ALTER TABLE child_table_name
ADD FOREIGN KEY (child_field_name) REFERENCES parent_table_name(parent_field_name);

To delete a foreign key from a table, use:

ALTER TABLE table_name
DROP FOREIGN KEY field_name;

When creating a foreign key, you can add parameters to define actions for rows in the child table when a row in the parent table is updated (ON UPDATE) or deleted (ON DELETE). These parameters are added after the REFERENCES operator. Here is a list of possible parameters:

  • CASCADE: If you delete (update) a row from the parent table, MySQL automatically deletes (updates) the related rows in the child table.

  • SET NULL: If you delete (update) a row from the parent table, MySQL automatically sets the foreign key value in the child table to NULL.

  • RESTRICT: If you delete (update) a row from the parent table, MySQL cancels the action (throws an error) if there are related rows in the child table.
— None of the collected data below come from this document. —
(** * docusaurus-theme-search-typesense: the search page controller

    A shallow embedding of the logic of [SearchPageContent]
    (theme/SearchPage): the result-state reducer, the handler of the
    backend's 'result' event, the request builder [makeSearch], the
    initialisation of the per-plugin version selection, the two effects
    that schedule requests, the version selects and the conditions under
    which the parts of the results area are rendered.

    Conventions of the embedding.
    - A JavaScript value of type [T | null] is an [option T], [None] being
      [null].
    - Page counters and result counts are JavaScript numbers that hold small
      integers (page indices delivered by the backend); they are embedded as
      [Z], on which [+ 1] and [>] are exact.
    - An object used as a dictionary is a [gmap] with string keys.
      [Object.entries] enumerates every own key once; [map_to_list] stands
      for that enumeration. Its order is not the one of JavaScript, and the
      statements do not rely on it.
    - A function that can throw returns a [Completion].
    - The methods called on the search helper and the timers handed to the
      event loop are recorded, in order, in the state of the page. *)

From Stdlib Require Import ZArith String List Lia.
From stdpp Require Import base decidable option list gmap strings pretty fin_maps.

Local Open Scope string_scope.
Local Open Scope Z_scope.

(* ===================================================================== *)
(** ** JavaScript values *)
(* ===================================================================== *)

Inductive JsError : Type := TypeError.

(** Result of evaluating code that may throw. *)
Inductive Completion (A : Type) : Type :=
| Normal (a : A)
| Throw (e : JsError).
Arguments Normal {A} a.
Arguments Throw {A} e.

Definition bindC {A B : Type} (c : Completion A) (k : A -> Completion B)
  : Completion B :=
  match c with
  | Normal a => k a
  | Throw e => Throw e
  end.

Notation "x <-! c ;; k" := (bindC c (fun x => k))
  (at level 100, c at next level, right associativity).

(** [Array.prototype.map] with a callback that may throw: elements are
    visited left to right and the first exception aborts the traversal. *)
Fixpoint mapC {A B : Type} (f : A -> Completion B) (l : list A)
  : Completion (list B) :=
  match l with
  | [] => Normal []
  | a :: l' => b <-! f a ;; bs <-! mapC f l' ;; Normal (b :: bs)
  end.

(** ToNumber on [number | null]: [null] converts to [+0]. *)
Definition ToNumber (v : option Z) : Z :=
  match v with
  | Some n => n
  | None => 0
  end.

(** ToBoolean on a string: only the empty string is falsy. *)
Definition truthy_string (s : string) : bool :=
  match s with
  | EmptyString => false
  | String _ _ => true
  end.

(** ToBoolean on [number | null]: [null] and [0] are falsy. *)
Definition truthy_number (v : option Z) : bool :=
  match v with
  | Some n => negb (n =? 0)
  | None => false
  end.

(** [s.replace(/pat/g, rep)] for a pattern without metacharacters: the
    occurrences of [pat] are replaced from left to right, without overlap.
    [skip] counts the characters of a matched occurrence still to be
    dropped. *)
Fixpoint replace_from (pat rep : string) (skip : nat) (s : string) : string :=
  match s with
  | EmptyString => EmptyString
  | String c rest =>
      match skip with
      | S k => replace_from pat rep k rest
      | O =>
          if String.prefix pat s
          then rep +:+ replace_from pat rep (Nat.pred (String.length pat)) rest
          else String c (replace_from pat rep O rest)
      end
  end.

Definition replace_all (pat rep s : string) : string :=
  replace_from pat rep O s.

(* ===================================================================== *)
(** ** Data model *)
(* ===================================================================== *)

(** One rendered result. [title] is [titles.pop()!]: it is [None]
    (undefined) when the hit highlights no hierarchy level. *)
Record Item : Type := {
  title : option string;
  url : string;
  summary : string;
  breadcrumbs : list string;
}.

Record ResultDispatcherState : Type := {
  items : list Item;
  query : option string;
  totalResults : option Z;
  totalPages : option Z;
  lastPage : option Z;
  hasMore : option bool;
  loading : option bool;
}.

Inductive ResultDispatcher : Type :=
| type_reset
| type_loading
| type_update (value : ResultDispatcherState)
| type_advance.

(** A version of a docs plugin instance, and the data of the instance. *)
Record GlobalVersion : Type := {
  name : string;
  label : string;
}.

Record GlobalPluginData : Type := {
  versions : list GlobalVersion;
}.

(** [new URL(url)]: the three components the handler reads. *)
Record URL : Type := {
  href : string;
  pathname : string;
  hash : string;
}.

(** A hit of the backend. [_highlightResult] maps an attribute to the
    [value] of its highlight; [_snippetResult] is [None] when the field is
    undefined, and holds [content?.value] otherwise. *)
Record Hit : Type := {
  hit_url : string;
  _highlightResult : gmap string string;
  _snippetResult : option (option string);
}.

(** The [hits] field of a result: an array or some other value. *)
Inductive JsHits : Type :=
| HitsArray (hits : list Hit)
| HitsOther.

Definition isArray (h : JsHits) : bool :=
  match h with
  | HitsArray _ => true
  | HitsOther => false
  end.

(** The [results] of the helper's 'result' event. *)
Record SearchResults : Type := {
  r_query : string;
  r_hits : JsHits;
  r_page : Z;
  r_nbHits : Z;
  r_nbPages : Z;
}.

(** The methods [SearchPageContent] calls on the search helper. *)
Inductive HelperCall : Type :=
| addDisjunctiveFacetRefinement (facet value : string)
| setQuery (q : string)
| setPage (page : Z)
| search.

(* ===================================================================== *)
(** ** useDocsSearchVersionsHelpers *)
(* ===================================================================== *)

(** The callback of the [reduce]:
    [{...acc, [pluginId]: pluginData.versions[0]!.name}].
    Reading [.name] of [versions[0]] throws a TypeError when the array is
    empty. *)
Definition initVersionStep (acc : gmap string string)
    (entry : string * GlobalPluginData) : Completion (gmap string string) :=
  match versions entry.2 with
  | v :: _ => Normal (<[entry.1 := name v]> acc)
  | [] => Throw TypeError
  end.

Fixpoint reduceC {A B : Type} (f : B -> A -> Completion B) (l : list A) (acc : B)
  : Completion B :=
  match l with
  | [] => Normal acc
  | a :: l' => acc' <-! f acc a ;; reduceC f l' acc'
  end.

(** The lazy initial value of the [searchVersions] state. *)
Definition initSearchVersions (allDocsData : gmap string GlobalPluginData)
  : Completion (gmap string string) :=
  reduceC initVersionStep (map_to_list allDocsData) ∅.

Definition setSearchVersion (pluginId searchVersion : string)
    (s : gmap string string) : gmap string string :=
  <[pluginId := searchVersion]> s.

Definition versioningEnabled (allDocsData : gmap string GlobalPluginData) : bool :=
  existsb (fun e : string * GlobalPluginData => (1 <? length (versions e.2))%nat)
          (map_to_list allDocsData).

(* ===================================================================== *)
(** ** The result-state reducer *)
(* ===================================================================== *)

Definition initialSearchResultState : ResultDispatcherState :=
  {| items := [];
     query := None;
     totalResults := None;
     totalPages := None;
     lastPage := None;
     hasMore := None;
     loading := None |}.

(** The reducer handed to [useReducer]; [searchQuery] is the query of the
    render whose closure the reducer is. *)
Definition reducer (searchQuery : string)
    (prevState : ResultDispatcherState) (data : ResultDispatcher)
  : ResultDispatcherState :=
  match data with
  | type_reset => initialSearchResultState
  | type_loading =>
      {| items := items prevState;
         query := query prevState;
         totalResults := totalResults prevState;
         totalPages := totalPages prevState;
         lastPage := lastPage prevState;
         hasMore := hasMore prevState;
         loading := Some true |}
  | type_update value =>
      if decide (Some searchQuery = query value) then
        {| items :=
             if decide (lastPage value = Some 0)
             then items value
             else items prevState ++ items value;
           query := query value;
           totalResults := totalResults value;
           totalPages := totalPages value;
           lastPage := lastPage value;
           hasMore := hasMore value;
           loading := loading value |}
      else prevState
  | type_advance =>
      let hasMore' :=
        ToNumber (lastPage prevState) + 1 <? ToNumber (totalPages prevState) in
      {| items := items prevState;
         query := query prevState;
         totalResults := totalResults prevState;
         totalPages := totalPages prevState;
         lastPage :=
           if hasMore'
           then Some (ToNumber (lastPage prevState) + 1)
           else lastPage prevState;
         hasMore := Some hasMore';
         loading := loading prevState |}
  end.

(* ===================================================================== *)
(** ** The handler of the helper's 'result' event *)
(* ===================================================================== *)

Definition sanitizeValue (value : string) : string :=
  replace_all "algolia-docsearch-suggestion--highlight" "search-result-match"
              value.

(** The [titles] array of a hit, before [pop]: the sanitized highlights of
    [hierarchy.lvl0] .. [hierarchy.lvl6], empty strings removed. *)
Definition hierarchyTitles (h : Hit) : list string :=
  filter (fun v : string => truthy_string v)
    ((fun lvl : nat =>
        match _highlightResult h !! ("hierarchy.lvl" +:+ pretty lvl) with
        | Some v => sanitizeValue v
        | None => ""
        end) <$> [0; 1; 2; 3; 4; 5; 6]%nat).

Section Handler.

(** [new URL(s)], which throws on a string that is no absolute URL, and
    [isRegexpStringMatch] of theme-common belong to the environment. *)
Variable parseURL : string -> Completion URL.
Variable isRegexpStringMatch : option string -> string -> bool.
(** [themeConfig.typesense.externalUrlRegex]. *)
Variable externalUrlRegex : option string.

(** The callback of [hits.map]. *)
Definition toItem (h : Hit) : Completion Item :=
  parsedURL <-! parseURL (hit_url h) ;;
  let titles := hierarchyTitles h in
  Normal
    {| title := last titles;
       url :=
         if isRegexpStringMatch externalUrlRegex (href parsedURL)
         then href parsedURL
         else pathname parsedURL +:+ hash parsedURL;
       summary :=
         match _snippetResult h with
         | Some (Some v) => sanitizeValue v +:+ "..."
         | _ => ""
         end;
       breadcrumbs := removelast titles |}.

(** The handler, as the list of actions it hands to
    [searchResultStateDispatcher]. *)
Definition on_result (results : SearchResults)
  : Completion (list ResultDispatcher) :=
  if bool_decide (r_query results = "") || negb (isArray (r_hits results))
  then Normal [type_reset]
  else
    match r_hits results with
    | HitsArray hits =>
        items' <-! mapC toItem hits ;;
        Normal
          [type_update
             {| items := items';
                query := Some (r_query results);
                totalResults := Some (r_nbHits results);
                totalPages := Some (r_nbPages results);
                lastPage := Some (r_page results);
                hasMore := Some (r_page results + 1 <? r_nbPages results);
                loading := Some false |}]
    | HitsOther => Throw TypeError
    end.

End Handler.

(* ===================================================================== *)
(** ** makeSearch and the effects *)
(* ===================================================================== *)

Definition versionTag (entry : string * string) : string :=
  "docs-" +:+ entry.1 +:+ "-" +:+ entry.2.

(** [makeSearch(page = 0)]: [None] is the omitted argument. *)
Definition makeSearch (currentLocale searchQuery : string)
    (searchVersions : gmap string string) (page : option Z)
  : list HelperCall :=
  [addDisjunctiveFacetRefinement "docusaurus_tag" "default";
   addDisjunctiveFacetRefinement "language" currentLocale]
  ++ ((fun entry => addDisjunctiveFacetRefinement "docusaurus_tag"
                      (versionTag entry))
        <$> map_to_list searchVersions)
  ++ [setQuery searchQuery; setPage (default 0 page); search].

(** The effect on [searchResultState.lastPage]: the calls it makes. In the
    branch that calls [makeSearch] the argument is a non-zero number. *)
Definition paginationEffect (currentLocale searchQuery : string)
    (searchVersions : gmap string string) (lastPage : option Z)
  : list HelperCall :=
  if negb (truthy_number lastPage) || bool_decide (lastPage = Some 0)
  then []
  else makeSearch currentLocale searchQuery searchVersions lastPage.

(** The facet refinements requested by a sequence of helper calls. *)
Definition refinements (calls : list HelperCall) : list (string * string) :=
  omap (fun c => match c with
                 | addDisjunctiveFacetRefinement f v => Some (f, v)
                 | _ => None
                 end) calls.

(** The searches a sequence of helper calls submits, each with the query and
    the page set when [search] is called. *)
Fixpoint requests_from (q : string) (p : Z) (calls : list HelperCall)
  : list (string * Z) :=
  match calls with
  | [] => []
  | addDisjunctiveFacetRefinement _ _ :: rest => requests_from q p rest
  | setQuery q' :: rest => requests_from q' p rest
  | setPage p' :: rest => requests_from q p' rest
  | search :: rest => (q, p) :: requests_from q p rest
  end.

Definition requests (calls : list HelperCall) : list (string * Z) :=
  requests_from "" 0 calls.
  • NO ACTION: The same as RESTRICT.

Example of Creating Keys in a Database

In this chapter, as an example, we will create a database on the Hostman cloud server. First, start MySQL on the server:

sudo mysql

Next, create a new database and switch to it:

create database TestDB;
use TestDB;

As an example, we will create two tables. The first will store categories of Hostman services, and the second will list services of different categories.

Image1

To create the first table with primary key, enter the following in the console:

CREATE TABLE Categories (
CategoryID INT PRIMARY KEY,
CategoryName VARCHAR(30) NOT NULL
);

Here, CategoryID is the unique identifier for the category, and CategoryName is its name. In this example, the primary key CategoryID is needed to link it with the second table.

Now, create the second table:

CREATE TABLE Services (
ServiceID INT PRIMARY KEY,
ServiceName VARCHAR(30) NOT NULL,
CategoryID INT,
FOREIGN KEY (CategoryID) REFERENCES Categories(CategoryID)
);

In the created table:

  • ServiceID is the primary key identifying the service;

  • ServiceName is the name of the service;

  • CategoryID is the foreign key linking the service to a specific category. This foreign key references the CategoryID column in the "Categories" table.

Next, insert data into both tables.

Hostman has three service categories, so the data for the first table will be:

INSERT INTO Categories (CategoryID, CategoryName)
VALUES
(1, 'Compute'),
(2, 'App Platform'),
(3, 'Services');

For the second table, we will take the services:

INSERT INTO Services (ServiceID, ServiceName, CategoryID)
VALUES
(101, 'Cloud servers', 1),
(102, 'Frontend apps', 2),
(103, 'Backend apps', 2),
(104, 'Databases', 3),
(105, 'Queue', 3);

Now the tables look like this:

1

And finally, let's check how our primary key works. To do this, we will compose a query using the LEFT JOIN operator to output general information about all services and their categories in the company:

SELECT Services.ServiceID, Services.ServiceName, Categories.CategoryName 
FROM Services 
LEFT JOIN Categories ON Services.CategoryID = Categories.CategoryID;

As a result, we get the following table:

2

As seen above, we have combined two tables where each service shows the category it belongs to instead of a number.